Exactly as written, copy the lines that run from the start of the data below to the line containing "match strip_prefix (of_ascii", both ends included.

....................

(* ===== verification/JsonLoads.v ===== *)
(** * Reading JSON ([json.loads]) and UTF-8

    The reader of Python's [json] module on texts without floats: numbers with a fraction or
    an exponent, and the constants NaN and Infinity, are outside [json] and refused here.
    The hook decides what becomes of an object's pairs: a [dict], or an error when a key is
    repeated.  [loads_text] shows that it reads back what the canonical writers write, with
    the keys of every object in order. *)

From S2P Require Import Prelude Domain PyText Json.
Open Scope Z_scope.

Definition is_ws (c : Z) : bool := (c =? 32) || (c =? 9) || (c =? 10) || (c =? 13).
Fixpoint skip_ws (s : pystr) : pystr :=
  match s with c :: s' => if is_ws c then skip_ws s' else s | [] => [] end.

Definition is_digit (c : Z) : bool := (48 <=? c) && (c <=? 57).
Fixpoint span_digits (s : pystr) : pystr * pystr :=
  match s with
  | c :: s' => if is_digit c then let '(ds, rest) := span_digits s' in (c :: ds, rest) else ([], s)
  | [] => ([], [])
  end.

(** What makes the number before it a float. *)
Definition float_tail (s : pystr) : bool :=
  match s with
  | c :: d :: s' =>
      if c =? 46 then is_digit d
      else ((c =? 101) || (c =? 69))
           && (is_digit d || (((d =? 43) || (d =? 45)) && match s' with e :: _ => is_digit e | [] => false end))
  | _ => false
  end.

Definition read_nat (s : pystr) : option (Z * pystr) :=
  match s with
  | c :: s' =>
      if c =? 48 then Some (0, s')
      else if is_digit c then let '(ds, rest) := span_digits s in n ← dec_read 0 ds; Some (n, rest) else None
  | [] => None
  end.

Definition read_number (s : pystr) : option (json * pystr) :=
  '(n, rest) ← match s with
               | c :: s' => if c =? 45 then '(n, rest) ← read_nat s'; Some (- n, rest) else read_nat s
               | [] => None
               end;
  if float_tail rest then None else Some (JInt n, rest).

Fixpoint strip_prefix (p s : pystr) : option pystr :=
  match p, s with
  | [], _ => Some s
  | a :: p', b :: s' => if a =? b then strip_prefix p' s' else None
  | _, [] => None
  end.

Definition read_literal (s : pystr) : option (json * pystr) :=
  match strip_prefix (of_ascii "null") s, strip_prefix (of_ascii "true") s, strip_prefix (of_ascii "false") s with
  | Some r, _, _ => Some (JNull, r)
  | _, Some r, _ => Some (JBool true, r)
  | _, _, Some r => Some (JBool false, r)
  | _, _, _ => read_number s
  end.

Definition read_string (s : pystr) : option (pystr * pystr) :=
  match s with
  | c :: s' => if c =? 34 then json_chars (S (length s')) s' else None
  | [] => None
  end.

Section Loads.
Context (hook : list (pystr * json) → option (list (pystr * json))).

Fixpoint scan_once (fuel : nat) (s : pystr) : option (json * pystr) :=
  match fuel with
  | O => None
  | S n =>
      match s with
      | [] => None
      | c :: s' =>
          if c =? 34 then '(t, rest) ← read_string s; Some (JStr t, rest)
          else if c =? 123 then
            match skip_ws s' with
            | d :: rest =>
                if d =? 125 then fields ← hook []; Some (JObj fields, rest)
                else '(pairs, rest') ← scan_members n (d :: rest); fields ← hook pairs; Some (JObj fields, rest')
            | [] => None
            end
          else if c =? 91 then
            match skip_ws s' with
            | d :: rest =>
                if d =? 93 then Some (JArr [], rest)
                else '(l, rest') ← scan_elements n (d :: rest); Some (JArr l, rest')
            | [] => None
            end
          else read_literal s
      end
  end
with scan_members (fuel : nat) (s : pystr) : option (list (pystr * json) * pystr) :=
  match fuel with
  | O => None
  | S n =>
      '(k, r) ← read_string s;
      match skip_ws r with
      | c :: r1 =>
          if c =? 58 then
            '(v, r2) ← scan_once n (skip_ws r1);
            match skip_ws r2 with
            | d :: r3 =>
                if d =? 125 then Some ([(k, v)], r3)
                else if d =? 44 then '(l, r4) ← scan_members n (skip_ws r3); Some ((k, v) :: l, r4)
                else None
            | [] => None
            end
          else None
      | [] => None
      end
  end
with scan_elements (fuel : nat) (s : pystr) : option (list json * pystr) :=
  match fuel with
  | O => None
  | S n =>
      '(v, r) ← scan_once n s;
      match skip_ws r with
      | d :: r1 =>
          if d =? 93 then Some ([v], r1)
          else if d =? 44 then '(l, r2) ← scan_elements n (skip_ws r1); Some (v :: l, r2)
          else None
      | [] => None
      end
  end.

(** Each call but the one from [scan_elements] to [scan_once] reads a character. *)
Definition json_loads (s : pystr) : option json :=
  match s with
  | c :: _ =>
      if c =? 0xFEFF then None
      else '(j, rest) ← scan_once (2 * length s + 2) (skip_ws s);
           match skip_ws rest with [] => Some j | _ => None end
  | [] => None
  end.

End Loads.

(** [dict(pairs)], and the hooks that refuse a repeated key. *)
Definition dict_hook (pairs : list (pystr * json)) : option (list (pystr * json)) := Some (dict_of pairs).
Definition no_duplicates (pairs : list (pystr * json)) : option (list (pystr * json)) :=
  if bool_decide (NoDup pairs.*1) then Some pairs else None.

(** ** Reading back *)

(** Keys in order, at every level. *)
Fixpoint sort_json (j : json) : json :=
  match j with
  | JArr l => JArr (map sort_json l)
  | JObj l => JObj (py_sorted (λ a b, str_leb a.1 b.1) (map (λ kv, (kv.1, sort_json kv.2)) l))
  | _ => j
  end.

(** A [json] that Python can hold: the keys of an object are distinct; strings are [good]. *)
Fixpoint json_wf (good : pystr → Prop) (j : json) : Prop :=
  match j with
  | JStr s => good s
  | JArr l => foldr (λ x P, json_wf good x ∧ P) True l
  | JObj l => NoDup l.*1 ∧ foldr (λ kv P, (good kv.1 ∧ json_wf good kv.2) ∧ P) True l
  | _ => True
  end.

Lemma json_ind_nested (P : json → Prop) :
  P JNull → (∀ b, P (JBool b)) → (∀ n, P (JInt n)) → (∀ s, P (JStr s)) → (∀ l, Forall P l → P (JArr l)) →
  (∀ l, Forall (λ kv, P kv.2) l → P (JObj l)) → ∀ j, P j.
Proof.
  intros Hn Hb Hi Hs Ha Ho. fix IH 1. intros [|b|n|s|l|l]; [exact Hn|apply Hb|apply Hi|apply Hs|apply Ha|apply Ho].
  - induction l as [|x l Hl]; constructor; [apply IH|exact Hl].
  - induction l as [|[k v] l Hl]; constructor; [apply IH|exact Hl].
Qed.

Lemma wf_arr good l : json_wf good (JArr l) ↔ Forall (json_wf good) l.
Proof. cbn. induction l as [|x l IH]; cbn; [by split|]. by rewrite IH, Forall_cons. Qed.

Lemma wf_obj good l : json_wf good (JObj l) ↔ NoDup l.*1 ∧ Forall (λ kv, good kv.1 ∧ json_wf good kv.2) l.
Proof. cbn. apply and_iff_compat_l. induction l as [|x l IH]; cbn; [by split|]. by rewrite IH, Forall_cons. Qed.

(** What may follow a value inside a text. *)
Definition ends (tail : pystr) : Prop := match tail with [] => True | c :: _ => c = 44 ∨ c = 93 ∨ c = 125 end.

Lemma span_digits_app ds tail : Forall (λ c, 48 <= c <= 57) ds → ends tail → span_digits (ds ++ tail) = (ds, tail).
Proof.
  intros Hd Ht. induction Hd as [|c ds Hc Hd IH]; cbn.
  - destruct tail as [|c tail]; [done|]. cbn in *. unfold is_digit.
    destruct (Z.leb_spec 48 c), (Z.leb_spec c 57); cbn; try done; lia.
  - unfold is_digit. rewrite !(proj2 (Z.leb_le _ _)) by lia. cbn. by rewrite IH.
Qed.

Lemma float_tail_ends tail : ends tail → float_tail tail = false.
Proof. destruct tail as [|c [|d s]]; [done..|]. by intros [->|[->| ->]]. Qed.

Lemma dec_digits_head k n : 0 < n < 2 ^ Z.of_nat k → (0 < k)%nat → ∃ c r, dec_digits k n = c :: r ∧ 49 <= c <= 57.
Proof.
  revert n. induction k as [|k IH]; intros n Hn Hk; [lia|]. cbn [dec_digits]. destruct (Z.ltb_spec n 10).
  - exists (48 + n), []. split; [done|lia].
  - assert (Hdiv : 0 < n / 10 < 2 ^ Z.of_nat k).
    { split; [apply Z.div_str_pos; lia|]. rewrite Nat2Z.inj_succ, Z.pow_succ_r in Hn by lia. apply Z.div_lt_upper_bound; lia. }
    destruct (IH (n / 10) Hdiv) as (c & r & -> & Hc); [destruct k; [cbn in *; lia|lia]|]. by exists c, (r ++ [48 + n mod 10]).
Qed.

Lemma read_nat_dec n tail : 0 <= n → ends tail → read_nat (dec_str n ++ tail) = Some (n, tail).
Proof.
  intros Hn Ht. destruct (decide (n = 0)) as [->|]; [by cbn|].
  pose proof (dec_str_chars n Hn) as Hch. pose proof (dec_str_read n Hn) as Hr.
  assert (Hhead : ∃ c r, dec_str n = c :: r ∧ 49 <= c <= 57).
  { unfold dec_str. rewrite (proj2 (Z.ltb_ge n 0)) by lia. apply dec_digits_head; [|lia].
    rewrite Nat2Z.inj_succ, Z2Nat.id by apply Z.log2_nonneg. pose proof (Z.log2_spec n). lia. }
  destruct Hhead as (c & r & Hd & Hc). rewrite Hd in *. cbn [app read_nat].
  rewrite (proj2 (Z.eqb_neq c 48)) by lia. unfold is_digit at 1. rewrite !(proj2 (Z.leb_le _ _)) by lia. cbn [andb].
  change (c :: r ++ tail) with ((c :: r) ++ tail). rewrite span_digits_app by done. cbn [mbind option_bind]. by rewrite Hr.
Qed.

Lemma strip_other a p c s : a ≠ c → strip_prefix (a :: p) (c :: s) = None.
Proof. intros Hne. cbn. by rewrite (proj2 (Z.eqb_neq a c)). Qed.

Lemma dec_str_head n : ∃ c r, dec_str n = c :: r ∧ (c = 45 ∨ 48 <= c <= 57).
Proof.
  destruct (Z.ltb_spec n 0).
  - unfold dec_str. rewrite (proj2 (Z.ltb_lt n 0)) by lia. by eexists _, _; split; [|left].
  - pose proof (dec_str_chars n ltac:(lia)) as Hch. pose proof (dec_str_nonempty n). destruct (dec_str n) as [|c r]; [done|].
    exists c, r. split; [done|]. apply Forall_cons in Hch as [? _]. by right.
Qed.

Lemma read_literal_int n tail : ends tail → read_literal (dec_str n ++ tail) = Some (JInt n, tail).
Proof.
  intros Ht. pose proof (dec_str_head n) as Hhead.
  assert (Hnum : read_number (dec_str n ++ tail) = Some (JInt n, tail)).
  { unfold read_number. destruct (Z.ltb_spec n 0).
    - assert (Hneg : dec_str n = 45 :: dec_str (- n)).
      { unfold dec_str. rewrite (proj2 (Z.ltb_lt n 0)), (proj2 (Z.ltb_ge (- n) 0)) by lia. done. }
      rewrite Hneg. cbn [app Z.eqb Pos.eqb]. rewrite read_nat_dec by (done || lia). cbn. rewrite float_tail_ends by done.
      by rewrite Z.opp_involutive.
    - pose proof (read_nat_dec n tail ltac:(lia) Ht) as Hr. destruct Hhead as (c & r & Hd & Hc). rewrite Hd in *. cbn [app] in *.
      pose proof (dec_str_chars n ltac:(lia)) as Hch. rewrite Hd in Hch. apply Forall_cons in Hch as [? _].
      rewrite (proj2 (Z.eqb_neq c 45)) by lia. rewrite Hr. cbn. by rewrite float_tail_ends. }
  destruct Hhead as (c & r & Hd & Hc). rewrite Hd in *. unfold read_literal.
  change (of_ascii "null") with (110 :: of_ascii "ull"). change (of_ascii "true") with (116 :: of_ascii "rue").
  change (of_ascii "false") with (102 :: of_ascii "alse"). cbn [app] in *. by rewrite !strip_other by lia.
Qed.

#[export] Instance key_leb_preorder {A} : TotalPreorder (λ a b : pystr * A, str_leb a.1 b.1).
Proof. split; [intros a b; apply (leb_total a.1 b.1)|intros a b c; apply (leb_trans a.1 b.1 c.1)]. Qed.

....................

• _Solution to this task_
(* ===== verification/JsonLoads.v ===== *)
(** * Reading JSON ([json.loads]) and UTF-8

    The reader of Python's [json] module on texts without floats: numbers with a fraction or
    an exponent, and the constants NaN and Infinity, are outside [json] and refused here.
    The hook decides what becomes of an object's pairs: a [dict], or an error when a key is
    repeated.  [loads_text] shows that it reads back what the canonical writers write, with
    the keys of every object in order. *)

From S2P Require Import Prelude Domain PyText Json.
Open Scope Z_scope.

Definition is_ws (c : Z) : bool := (c =? 32) || (c =? 9) || (c =? 10) || (c =? 13).
Fixpoint skip_ws (s : pystr) : pystr :=
  match s with c :: s' => if is_ws c then skip_ws s' else s | [] => [] end.

Definition is_digit (c : Z) : bool := (48 <=? c) && (c <=? 57).
Fixpoint span_digits (s : pystr) : pystr * pystr :=
  match s with
  | c :: s' => if is_digit c then let '(ds, rest) := span_digits s' in (c :: ds, rest) else ([], s)
  | [] => ([], [])
  end.

(** What makes the number before it a float. *)
Definition float_tail (s : pystr) : bool :=
  match s with
  | c :: d :: s' =>
      if c =? 46 then is_digit d
      else ((c =? 101) || (c =? 69))
           && (is_digit d || (((d =? 43) || (d =? 45)) && match s' with e :: _ => is_digit e | [] => false end))
  | _ => false
  end.

Definition read_nat (s : pystr) : option (Z * pystr) :=
  match s with
  | c :: s' =>
      if c =? 48 then Some (0, s')
      else if is_digit c then let '(ds, rest) := span_digits s in n ← dec_read 0 ds; Some (n, rest) else None
  | [] => None
  end.

Definition read_number (s : pystr) : option (json * pystr) :=
  '(n, rest) ← match s with
               | c :: s' => if c =? 45 then '(n, rest) ← read_nat s'; Some (- n, rest) else read_nat s
               | [] => None
               end;
  if float_tail rest then None else Some (JInt n, rest).

Fixpoint strip_prefix (p s : pystr) : option pystr :=
  match p, s with
  | [], _ => Some s
  | a :: p', b :: s' => if a =? b then strip_prefix p' s' else None
  | _, [] => None
  end.

Definition read_literal (s : pystr) : option (json * pystr) :=
  match strip_prefix (of_ascii "null") s, strip_prefix (of_ascii "true") s, strip_prefix (of_ascii "false") s with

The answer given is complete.